**THE PROBLEM:** Quote exactly and only this range of lines in the data below: the line that holds "From S2P Require Import Schema." to the line that holds "fetched (lg_requests (list_run", both included.

**RECORDED DATA:**
(* ===== verification/ReleaseExamples.v ===== *)
(** * Concrete runs of the pages of releases and of charts

    The theorems of [AppList], [ReleaseControls], [ChartView], [FormTabs] and [Session] with hypotheses,
    applied to concrete inputs that meet them. *)

From S2P Require Import Prelude.
From S2P Require Import Json.
From S2P Require Import JsonText.
From S2P Require Import Browser.
From S2P Require Import Types.
From S2P Require Import Url.
From S2P Require Import KubeRef.
From S2P Require Import Actions.
From S2P Require Import AuthReducer.
From S2P Require Import ChartsReducer.
From S2P Require Import ReposReducer.
From S2P Require Import Store.
From S2P Require Import Thunk.
From S2P Require Import HelmServices.
From S2P Require Import KubeServices.
From S2P Require Import Schema.
From S2P Require Import DeploymentForm.
From S2P Require Import Auth.
From S2P Require Import AuthActions.
From S2P Require Import AxiosInstance.
From S2P Require Import Session.
From S2P Require Import AppsActions.
From S2P Require Import ChartsActions.
From S2P Require Import OperatorsActions.
From S2P Require Import Routes.
From S2P Require Import Catalog.
From S2P Require Import CatalogPaging.
From S2P Require Import RepoList.
From S2P Require Import AppList.
From S2P Require Import ReleaseControls.
From S2P Require Import ChartView.
From S2P Require Import FormTabs.
From S2P Require Import Pages.
From S2P Require Import Examples.
From S2P Require Import ViewExamples.
From S2P Require Import PageExamples.

#[local] Existing Instance lodash_ref.
#[local] Existing Instance Examples.jwt_ref.
#[local] Existing Instance Examples.location_ref.
#[local] Existing Instance Examples.router_ref.
#[local] Existing Instance Examples.yaml_ref.
#[local] Existing Instance Examples.ajv_ref.
#[local] Existing Instance Examples.semver_ref.
#[local] Existing Instance ViewExamples.qs_ref.
#[local] Existing Instance ViewExamples.path_matching_ref.

(** ** The list of applications *)

Definition a_list_props : list_props := mkListProps "default" "team" "" (JStr "").

(** A search was typed and is kept when all the namespaces are listed. *)
Lemma toggle_lists_all_witness :
  query_safe "blog" ∧
  fetched (lg_requests (list_run (mount a_list_props)
    [Render; Render; SearchTyped "blog"; ToggleAll; Render; Render; Render])) = Some ("default", "").
Proof.
  assert (query_safe "blog") as Hq by (by vm_compute). split; [exact Hq|].
  destruct (toggle_lists_all a_list_props [Render; Render; SearchTyped "blog"]) as (_ & Hf & _);
    [exact Hq|]. exact Hf.
Defined.

Definition an_instance : IResource :=
  {| IResource_apiVersion := "etcd.io/v1"; IResource_kind := "EtcdCluster"; IResource_type := "";
     IResource_spec := JUndefined; IResource_status := JUndefined;
     IResource_metadata :=
       {| IResourceMetadata_name := "example"; IResourceMetadata_namespace := "team";
          IResourceMetadata_annotations := ∅;
          IResourceMetadata_ownerReferences := None; IResourceMetadata_creationTimestamp := "";
          IResourceMetadata_selfLink := ""; IResourceMetadata_resourceVersion := "";
          IResourceMetadata_deletionTimestamp := None; IResourceMetadata_uid := "" |} |}.

Lemma list_cards_lead_witness :
  ∃ items, AppListGrid "" "default" "team" "v1" "" (Some [an_overview "blog" "1.0.0"]) [an_instance] [a_csv]
    = Ok (Grid items) ∧ length items = 2.
Proof.
  destruct (AppListGrid "" "default" "team" "v1" "" (Some [an_overview "blog" "1.0.0"]) [an_instance] [a_csv])
    as [[|items]|] eqn:Hg; [by vm_compute in Hg| |by vm_compute in Hg].
  exists items. split; [reflexivity|].
  destruct (list_cards_lead "" "default" "team" "v1" "" (Some [an_overview "blog" "1.0.0"]) [an_instance]
    [a_csv] items) as [Hlen _]; [by vm_compute|by repeat constructor..|exact Hg|].
  exact Hlen.
Defined.

(** ** The controls of a release *)

Lemma rollback_targets_earlier_witness :
  rtc rollback_step (rollback_init 3) (rollback_effect (rollback_init 3)) ∧
  ∃ fs tr, performs a_browser (an_env (reply_with (t:=T_json) JNull))
    (handleRollback "default" "team" "blog" 2) a_machine (Ok false) tr fs ∧ length fs = 1.
Proof.
  assert (rtc rollback_step (rollback_init 3) (rollback_effect (rollback_init 3))) as Hr
    by (eapply rtc_l; [apply RollbackRender|apply rtc_refl]).
  split; [exact Hr|].
  destruct (rollback_targets_earlier a_browser (an_env (reply_with (t:=T_json) JNull)) 3
    (rollback_effect (rollback_init 3)) "default" "team" "blog" a_machine) as (_ & _ & fs & Hp & Hl);
    [lia|exact Hr|reflexivity|reflexivity|].
  exists fs. eexists. split; [exact Hp|exact Hl].
Defined.

(** ** The page of a chart *)

Definition two_versions : list IChartVersion := [a_chart_version "1.10.0"; a_chart_version "1.0.0"].

Lemma chosen_version_shown_witness :
  let m := dispatched a_browser (ACharts (receiveChartVersions two_versions)) a_machine in
  versions_of (m_store m) = two_versions ∧
  (run a_browser (an_env (reply_with (t:=T_json) JNull))
     (selectVersion "1.0.0" two_versions) m).1 = Ok ().
Proof.
  intros m. split; [reflexivity|].
  assert (version_linkable (a_chart_version "1.0.0")) as Hv.
  { constructor; [by vm_compute..|]. by eexists. }
  pose proof (chosen_version_shown a_browser (an_env (reply_with (t:=T_json) JNull)) m
    (a_chart_version "1.0.0") "" "bitnami/redis" "team" "team" "default" "kubeapps") as Hp.
  cbv zeta in Hp. change (versions_of (m_store m)) with two_versions in Hp.
  specialize (Hp ltac:(by right; left) ltac:(by apply (bool_decide_unpack _); vm_compute) Hv
    ltac:(by vm_compute) ltac:(by vm_compute)).
  change (cv_version (a_chart_version "1.0.0")) with "1.0.0" in Hp.
  destruct (run _ _ (selectVersion "1.0.0" two_versions) m) as [r m']. exact (proj1 Hp).
Defined.

(** ** The repository of an upgrade *)

Definition stable_repo : IRepo := {| IRepo_namespace := "kubeapps"; IRepo_name := "stable"; IRepo_url := "" |}.

Definition release_of_stable : IRelease :=
  {| IRelease_name := "blog"; IRelease_info := None; IRelease_config_raw := None;
     IRelease_manifest := ""; IRelease_version := 1; IRelease_namespace := "team"; IRelease_chart :=
       Some {| IChart_metadata := Some
         {| IMetadata_name := Some "wordpress"; IMetadata_version := Some "1.0.0";
            IMetadata_description := None; IMetadata_icon := None; IMetadata_appVersion := None |} |};
     IRelease_updateInfo := Some
       {| IChartUpdateInfo_upToDate := true; IChartUpdateInfo_chartLatestVersion := "1.0.0";
          IChartUpdateInfo_appLatestVersion := ""; IChartUpdateInfo_repository := stable_repo;
          IChartUpdateInfo_error := None |} |}.

(** A repository was chosen by hand, then a release that comes from another one is selected. *)
Lemma chosen_repo_sticks_witness :
  let s := store_run a_browser [ARepos (receiveRepo (a_repo "bitnami"))] (m_store a_machine, m_world a_machine) in
  ∃ props,
    AppUpgradeContainer_view (store_run a_browser [AApps (selectApp release_of_stable)] s).1
      "default" "team" "blog" = AppUpgradeForm (Some "1.0.0") props ∧
    up_repo props = "bitnami".
Proof.
  intros s.
  destruct (chosen_repo_sticks a_browser [AApps (selectApp release_of_stable)] s (a_repo "bitnami")
    "default" "team" "blog" release_of_stable
    (default (updateInfo_error (mk_error Error "")) (IRelease_updateInfo release_of_stable))
    (mkIMetadata (Some "wordpress") (Some "1.0.0") None None None)) as (props & Hv & _ & Hr & _);
    [reflexivity|by vm_compute|by vm_compute|by repeat constructor|reflexivity..| |].
  { intros e He. by vm_compute in He. }
  exists props. split; [exact Hv|exact Hr].
Defined.

(** ** The session *)

(** The token is accepted, and no other work touches the session. *)
Definition token_env : env := an_env (reply_with (t:=T_raw) (inl (mkAxiosResponse 200 JNull))).

Lemma token_env_quiet : quiet token_env.
Proof. constructor; [constructor|done]. Qed.

Definition fresh_page : machine := page_opened a_browser a_machine.

Definition submitted : prog unit := authenticate (login_cluster (m_store fresh_page)) "secret" false.

Definition signed_in_machine : machine := (run a_browser token_env submitted fresh_page).2.

(** The user signs in with a token, and the page is reloaded: the user is still signed in. *)
Lemma session_refines_witness :
  let c := (w_browser (m_world signed_in_machine),
            page_opened (w_browser (m_world signed_in_machine)) signed_in_machine) in
  let ops := [SignIn "secret"; Reload] in
  runs (session_step false) (a_browser, fresh_page) ops c ∧
  IAuthState_authenticated (s_auth (m_store c.2)) = true ∧
  ∃ s, runs (session_spec false) SignedOut ops s ∧ signed_in s = true.
Proof.
  intros c ops.
  assert (runs (session_step false) (a_browser, fresh_page) ops c) as Hr.
  { apply (runs_snoc (session_step false) _ [SignIn "secret"] (a_browser, signed_in_machine) Reload).
    - apply (runs_snoc (session_step false) _ [] (a_browser, fresh_page) (SignIn "secret"));
        [constructor|].
      apply (step_sign_in false a_browser fresh_page token_env "secret" submitted true None None None);
        [exact token_env_quiet|by vm_compute|by vm_compute|reflexivity].
    - apply step_reload. }
  split; [exact Hr|]. split; [by vm_compute|].
  destruct (session_refines false SignedOut a_browser a_machine ops c) as (s & Hs & Hin & _);
    [reflexivity|exact I|exact Hr|].
  exists s. split; [exact Hs|]. rewrite <-Hin. by vm_compute.
Defined.

(** ** Opening a page *)


(** ** The paging of the catalog *)

(** A server with two pages. *)
Definition two_pages (p : Z) : list IChart :=
  if bool_decide (p = 1%Z) then [a_chart "bitnami/apache" "1.0.0"]
  else if bool_decide (p = 2%Z) then [a_chart "bitnami/wordpress" "1.0.0"] else [].

Definition a_route (search : string) : catalog_route :=
  mkCatalogRoute "default" "team" (if truthy search then [(SEARCH, JStr search)] else []).

Definition a_paging : paging := paging_mount (a_route "") charts_initialState.

(** The first page, with a retry on the way; then the reader scrolls to the second. *)
Definition two_pages_run : list paging_event :=
  [Commit; Retry; Arrive 1 (Ok (server two_pages 2 1)); Arrive 0 (Ok (server two_pages 2 1));
   Commit; Commit; Scroll 1; Commit; Arrive 0 (Ok (server two_pages 2 2))].

Lemma catalog_complete_witness :
  chart_ids (pg_charts (paging_run (commit_page a_paging) two_pages_run)) =
    ["bitnami/apache"; "bitnami/wordpress"] ∧
  NoDup (chart_ids (pg_charts (paging_run (commit_page a_paging) two_pages_run))).
Proof.
  split; [vm_compute; reflexivity|].
  destruct (catalog_complete "default" "team" "" "" 20 two_pages 2 a_paging
              (paging_run (commit_page a_paging) two_pages_run)) as [Hn _]; [| | | | |exact Hn].
  - intros p Hp. unfold two_pages. rewrite !bool_decide_eq_false_2 by lia. reflexivity.
  - constructor; reflexivity || (repeat split; reflexivity).
  - apply allowed_run_steps. repeat split; intros q; vm_compute; intros [= <-]; reflexivity.
  - vm_compute. reflexivity.
  - vm_compute. reflexivity.
Defined.

Lemma catalog_reaches_end_witness :
  ∃ g', rtc (answered_step "default" "team" "" "" two_pages 2) (commit_page a_paging) g' ∧
    IChartState_hasFinishedFetching (pg_charts g') = true ∧ Catalog.page (pg_catalog g') = 2%Z.
Proof.
  destruct (catalog_reaches_end "default" "team" "" "" 20 two_pages 2 (a_route "")) with
    (charts := charts_initialState) as (g & Hg & _ & Hf & Hp); [| | | | |by exists g].
  - repeat split; reflexivity.
  - reflexivity.
  - reflexivity.
  - reflexivity.
  - reflexivity.
Defined.

(** The reader types a search while the first page of all the charts is on its way. *)
Lemma late_answer_listed_witness :
  pg_flight (commit_page a_paging) !! 0 = Some (mkChartQuery "default" "team" "" 1 20 "") ∧
  chart_ids (pg_charts (paging_run (commit_page a_paging)
    [VisitCatalog (a_route "redis"); Commit; Arrive 0 (Ok (server two_pages 2 1))])) = ["bitnami/apache"].
Proof.
  assert (pg_flight (commit_page a_paging) !! 0 = Some (mkChartQuery "default" "team" "" 1 20 ""))
    as Hq by reflexivity. split; [exact Hq|].
  destruct (late_answer_listed (commit_page a_paging) (a_route "redis") 0 _ (server two_pages 2 1) Hq)
    as [Hi _]; [vm_compute; reflexivity|].
  unfold chart_ids. rewrite Hi. vm_compute. reflexivity.
Defined.

(** Three pages are found for the search that is typed at the third page. *)
Definition at_third_page : paging :=
  (commit_page a_paging) <| pg_catalog := catalog_init <| page := 3%Z |> |> <| pg_flight := [] |>.

Lemma new_search_skips_pages_witness :
  cq_page <$> pg_flight (paging_run at_third_page [VisitCatalog (a_route "redis"); Commit; Commit]) =
    [3%Z; 1%Z].
Proof.
  destruct (new_search_skips_pages at_third_page (a_route "redis") (server two_pages 3 1)
              (server two_pages 3 3)) as [Hf _]; [reflexivity|done|vm_compute; reflexivity| |exact Hf].
  vm_compute. discriminate.
Defined.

**SOLVED PROBLEM:**
From S2P Require Import Schema.
From S2P Require Import DeploymentForm.
From S2P Require Import Auth.
From S2P Require Import AuthActions.
From S2P Require Import AxiosInstance.
From S2P Require Import Session.
From S2P Require Import AppsActions.
From S2P Require Import ChartsActions.
From S2P Require Import OperatorsActions.
From S2P Require Import Routes.
From S2P Require Import Catalog.
From S2P Require Import CatalogPaging.
From S2P Require Import RepoList.
From S2P Require Import AppList.
From S2P Require Import ReleaseControls.
From S2P Require Import ChartView.
From S2P Require Import FormTabs.
From S2P Require Import Pages.
From S2P Require Import Examples.
From S2P Require Import ViewExamples.
From S2P Require Import PageExamples.

#[local] Existing Instance lodash_ref.
#[local] Existing Instance Examples.jwt_ref.
#[local] Existing Instance Examples.location_ref.
#[local] Existing Instance Examples.router_ref.
#[local] Existing Instance Examples.yaml_ref.
#[local] Existing Instance Examples.ajv_ref.
#[local] Existing Instance Examples.semver_ref.
#[local] Existing Instance ViewExamples.qs_ref.
#[local] Existing Instance ViewExamples.path_matching_ref.

(** ** The list of applications *)

Definition a_list_props : list_props := mkListProps "default" "team" "" (JStr "").

(** A search was typed and is kept when all the namespaces are listed. *)
Lemma toggle_lists_all_witness :
  query_safe "blog" ∧
  fetched (lg_requests (list_run (mount a_list_props)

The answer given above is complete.